Furthermore, the anticipatory startle modulation range in postpartum women was positively correlated with progesterone levels. As it may be inferred that progesterone production in lactating postpartum women is predominantly of adrenal origin (Wirth et al. 2007), this finding may suggest that modulation of startle during affective anticipation is dependent on HPA axis reactivity, although cortisol has previously been associated with elevations only in baseline startle (Buchanan et al. 2001). Brain imaging studies on the effect of anticipation highlight activations in the limbic system, primarily in the amygdala and insula. For example, the anticipation of pain evokes less activity in the insula of depressed individuals than in healthy controls (Strigo et al. 2008). Anxiety-prone subjects on the other hand, have a higher insular activation during image anticipation relative to control subjects (Simmons et al. 2006). The limbic system is rich in estrogen receptors (Östlund et al. 2003) and progesterone (Bixo et al. 1997) in women, and it is possible that the receptor expression and responsivity is altered during periods of low progesterone levels. Other pathways which influence the startle response include the GABA and serotonin neurotransmitter systems (Harmer et al. 2006; Baas et al. 2009), which are both altered in the postpartum period (Doornbos et al. 2008; Bailara et al. 2006; Epperson et al. 2006). Decreased startle modulation may thus represent an adaptive change in emotional reactivity at a time of rapid and dynamic neuroendocrine changes.
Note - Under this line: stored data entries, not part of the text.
Lemma get_codepoint_hex4 x r : 0 <= x < 65536 → get_codepoint (hex4 x ++ r) = Some (x, r).
Proof.
  intros Hx. unfold hex4, get_codepoint. cbn [app].
  rewrite !hex_lower_value by zdivmod_lia. rewrite !Z.shiftl_mul_pow2 by lia. do 2 f_equal.
  change (2 ^ 12) with 4096. change (2 ^ 8) with 256. change (2 ^ 4) with 16. change (2 ^ 0) with 1. zdivmod_lia.
Qed.

(** Escapes are read back. *)
Lemma scan_u16_escape x r :
  0 <= x < 0xD800 ∨ 0xE000 <= x < 0x10000 →
  scan_char (u16_escape x ++ r) = Some (codepoint_bytes x, r).
Proof.
  intros Hx. unfold u16_escape, scan_char. rewrite <- app_assoc. cbn [app Z.eqb Pos.eqb scan_escape].
  rewrite get_codepoint_hex4 by lia.
  destruct Hx; decide_ltb; done.
Qed.

Lemma scan_surrogates c r :
  0x10000 <= c <= 0x10FFFF →
  scan_char ((u16_escape (wrap 16 (0xD7C0 + Z.shiftr c 10)) ++ u16_escape (wrap 16 (0xDC00 + Z.land c 0x3FF))) ++ r) =
  Some (codepoint_bytes c, r).
Proof.
  intros Hc. rewrite (land_ones_mod c 10 0x3FF), Z.shiftr_div_pow2 by done. change (2 ^ 10) with 1024.
  rewrite !wrap_small by zdivmod_lia. unfold u16_escape, scan_char. rewrite <- !app_assoc. cbn [app Z.eqb Pos.eqb scan_escape].
  rewrite get_codepoint_hex4 by zdivmod_lia. decide_ltb. cbn [Z.eqb Pos.eqb andb].
  rewrite get_codepoint_hex4 by zdivmod_lia. decide_ltb. do 2 f_equal.
  rewrite Z.shiftl_mul_pow2 by lia. change (2 ^ 10) with 1024. rewrite wrap_small by zdivmod_lia. f_equal. zdivmod_lia.
Qed.

Lemma scan_char_plain c r : scalar c → 0x20 <= c → c ≠ 92 → scan_char (codepoint_bytes c ++ r) = Some (codepoint_bytes c, r).
Proof.
  intros Hs Hc Hn. destruct (ranges_complete c r Hs Hc) as (b & bs & rs & E & Hb & Hr).
  rewrite E. unfold scan_char. cbn [app]. rewrite Hb, Hr.
  destruct (Z.eqb_spec b 92) as [->|]; [|done]. exfalso. unfold scalar in Hs. rewrite codepoint_bytes_eq in E by lia.
  revert E. destruct (Z.ltb_spec c 0x80); [by intros [= -> _]|].
  destruct (Z.leb_spec c 0x7FF); [intros [= E _]; zdivmod_lia|].
  destruct (Z.leb_spec c 0xFFFF); intros [= E _]; zdivmod_lia.
Qed.

Lemma codepoint_bytes_ascii c : c < 0x80 → codepoint_bytes c = [c].
Proof. intros H. unfold codepoint_bytes. by rewrite (proj2 (Z.ltb_lt c 0x80)). Qed.

(** The lexer reads a character as the serializer writes it. *)
Lemma scan_char_escape a c r : scalar c → scan_char (escape a c ++ r) = Some (codepoint_bytes c, r).
Proof.
  intros Hs. unfold escape, escaped.
  destruct ((c <? 0x80) || a) eqn:Ha; cycle 1.
  { apply orb_false_elim in Ha as [Ha _]. bool_to_prop. apply scan_char_plain; [done|lia|lia]. }
  repeat match goal with
  | |- context [if c =? ?k then _ else _] => destruct (Z.eqb_spec c k) as [->|]; [done|]
  end.
  destruct ((c <=? 0x1F) || (a && (0x7F <=? c))) eqn:He; cbn [fst].
  - destruct (Z.leb_spec c 0xFFFF); cbn [fst].
    + unfold scalar in Hs. rewrite wrap_small by (unfold in_u; lia). apply scan_u16_escape. lia.
    + apply scan_surrogates. unfold scalar in Hs. lia.
  - assert (0x20 <= c < 0x80) by (apply orb_false_elim in He as [H1 H2]; destruct a; cbn [andb orb] in *;
      rewrite ?orb_false_r, ?orb_true_r in *; bool_to_prop; lia).
    rewrite <- (codepoint_bytes_ascii c) by lia. apply scan_char_plain; [done|lia|lia].
Qed.

Lemma escape_first a c : scalar c → ∃ b bs, escape a c = b :: bs ∧ b ≠ 34.
Proof.
  intros Hs. unfold escape, escaped, u16_escape.
  destruct ((c <? 0x80) || a) eqn:Ha; cycle 1.
  { apply orb_false_elim in Ha as [Ha _]. bool_to_prop. unfold scalar in Hs. rewrite codepoint_bytes_eq by lia.
    rewrite (proj2 (Z.ltb_ge c 0x80)) by lia.
    destruct (Z.leb_spec c 0x7FF); [|destruct (Z.leb_spec c 0xFFFF)]; (eexists _, _; split; [reflexivity|zdivmod_lia]). }
  repeat match goal with
  | |- context [if c =? ?k then _ else _] => destruct (Z.eqb_spec c k) as [->|]; [by eexists _, _|]
  end.
  destruct ((c <=? 0x1F) || (a && (0x7F <=? c))); [destruct (c <=? 0xFFFF)|]; cbn; (eexists _, _; split; [reflexivity|done]).
Qed.

Lemma scan_string_escaped a cps f r :
  Forall scalar cps → (length cps < f)%nat →
  scan_string f (escape_all a cps ++ 34 :: r) = (value_string (utf8_of cps), r).
Proof.
  intros H. revert f. unfold escape_all, utf8_of. induction H as [|c cps Hc _ IH]; intros f Hf; (destruct f as [|f]; [cbn in Hf; lia|]).
  - done.
  - cbn [mbind list_bind]. rewrite <- app_assoc. pose proof (scan_char_escape a c (mbind (escape a) cps ++ 34 :: r) Hc) as Hs.
    destruct (escape_first a c Hc) as (b & bs & E & Hb). rewrite E in Hs |- *. cbn [app] in Hs |- *.
    cbn [scan_string]. rewrite (proj2 (Z.eqb_neq b 34)) by done. rewrite Hs, IH by (cbn in Hf; lia). done.
Qed.

Lemma escape_all_length a cps : Forall scalar cps → (length cps <= length (escape_all a cps))%nat.
Proof.
  unfold escape_all. induction 1 as [|c cps Hc _ IH]; [done|]. cbn [mbind list_bind]. rewrite length_app.
  destruct (escape_first a c Hc) as (b & bs & -> & _). cbn. lia.
Qed.

(** What the lexer accepts as a string is UTF-8. *)
Lemma get_codepoint_range i x r : get_codepoint i = Some (x, r) → 0 <= x < 65536.
Proof.
  assert (Hh : ∀ c h, hex_value c = Some h → 0 <= h < 16).
  { intros c h. unfold hex_value. repeat case_match_goal; bool_to_prop; intros [= <-]; lia. }
  unfold get_codepoint. destruct i as [|c1 [|c2 [|c3 [|c4 i]]]]; try done.
  destruct (hex_value c1) eqn:E1, (hex_value c2) eqn:E2, (hex_value c3) eqn:E3, (hex_value c4) eqn:E4; try done.
  apply Hh in E1, E2, E3, E4. intros [= <- _]. rewrite !Z.shiftl_mul_pow2 by lia. lia.
Qed.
The women in this study displayed attenuated startle in response to stimuli signaling the anticipation of pleasant pictures, which is partly at odds with previous work on startle during picture anticipation (Dichter et al. 2002; Sabatinelli et al. 2001), although see (Nitschke et al. 2002). This result likely reflects the difference in arousal between our picture categories. The pictures were chosen to have similar normative arousal ratings across categories, but we refrained from using explicit sexual content and thus used pictures with lower arousal ratings for the pleasant pictures than for the unpleasant. The pleasant pictures can therefore be considered close to neutral and the modulation during negative anticipation is hence in line with existing literature.

The lack of significant startle modulation by pleasant and unpleasant images during pregnancy and the postpartum period is surprising in relation to existing literature (Vrana et al. 1988; Grillon and Baas 2003) and our previous experience. A contributing factor could be that the images were shown for a shorter time than the anticipation stimuli as the paradigm used in the study is primarily designed to assess anticipation. By use of the same experimental setup, we have previously observed a significant startle modulation also during pleasant compared to negative images in healthy women and in women with premenstrual dysphoric disorder (Bannbers et al. 2011). One explanation to the lower modulation during pregnancy and postpartum could be that the image onset may act as a weak pre-pulse that decreases startle magnitude (Bradley et al. 1993). Previous data from our group, however, suggest that pregnant women have lower levels of pre-pulse inhibition than postpartum women (Kask et al. 2008). Possibly, pregnant as well as postpartum women are more sensitive to pre-pulse inhibition by images than the non-pregnant controls. Another explanation is that both late pregnancy and the postpartum period are associated with attenuated modulation by affective images. These explanations must be tested in future studies using a non-pregnant control group.

Research on psychophysiological responses across pregnancy and the postpartum period is rare, and we believe that the current longitudinal study is the first on startle modulation by affect and anticipation in this population. In conclusion, we found decreased startle modulation by anticipation in the puerperium in comparison with late pregnancy, possibly indicating altered responsiveness of the limbic system and thereby the autonomous defense system. Further studies evaluating startle and its modulation in women who do develop anxiety and/or depressive disorders during pregnancy and the postpartum period are necessary to fully understand the significance of this finding.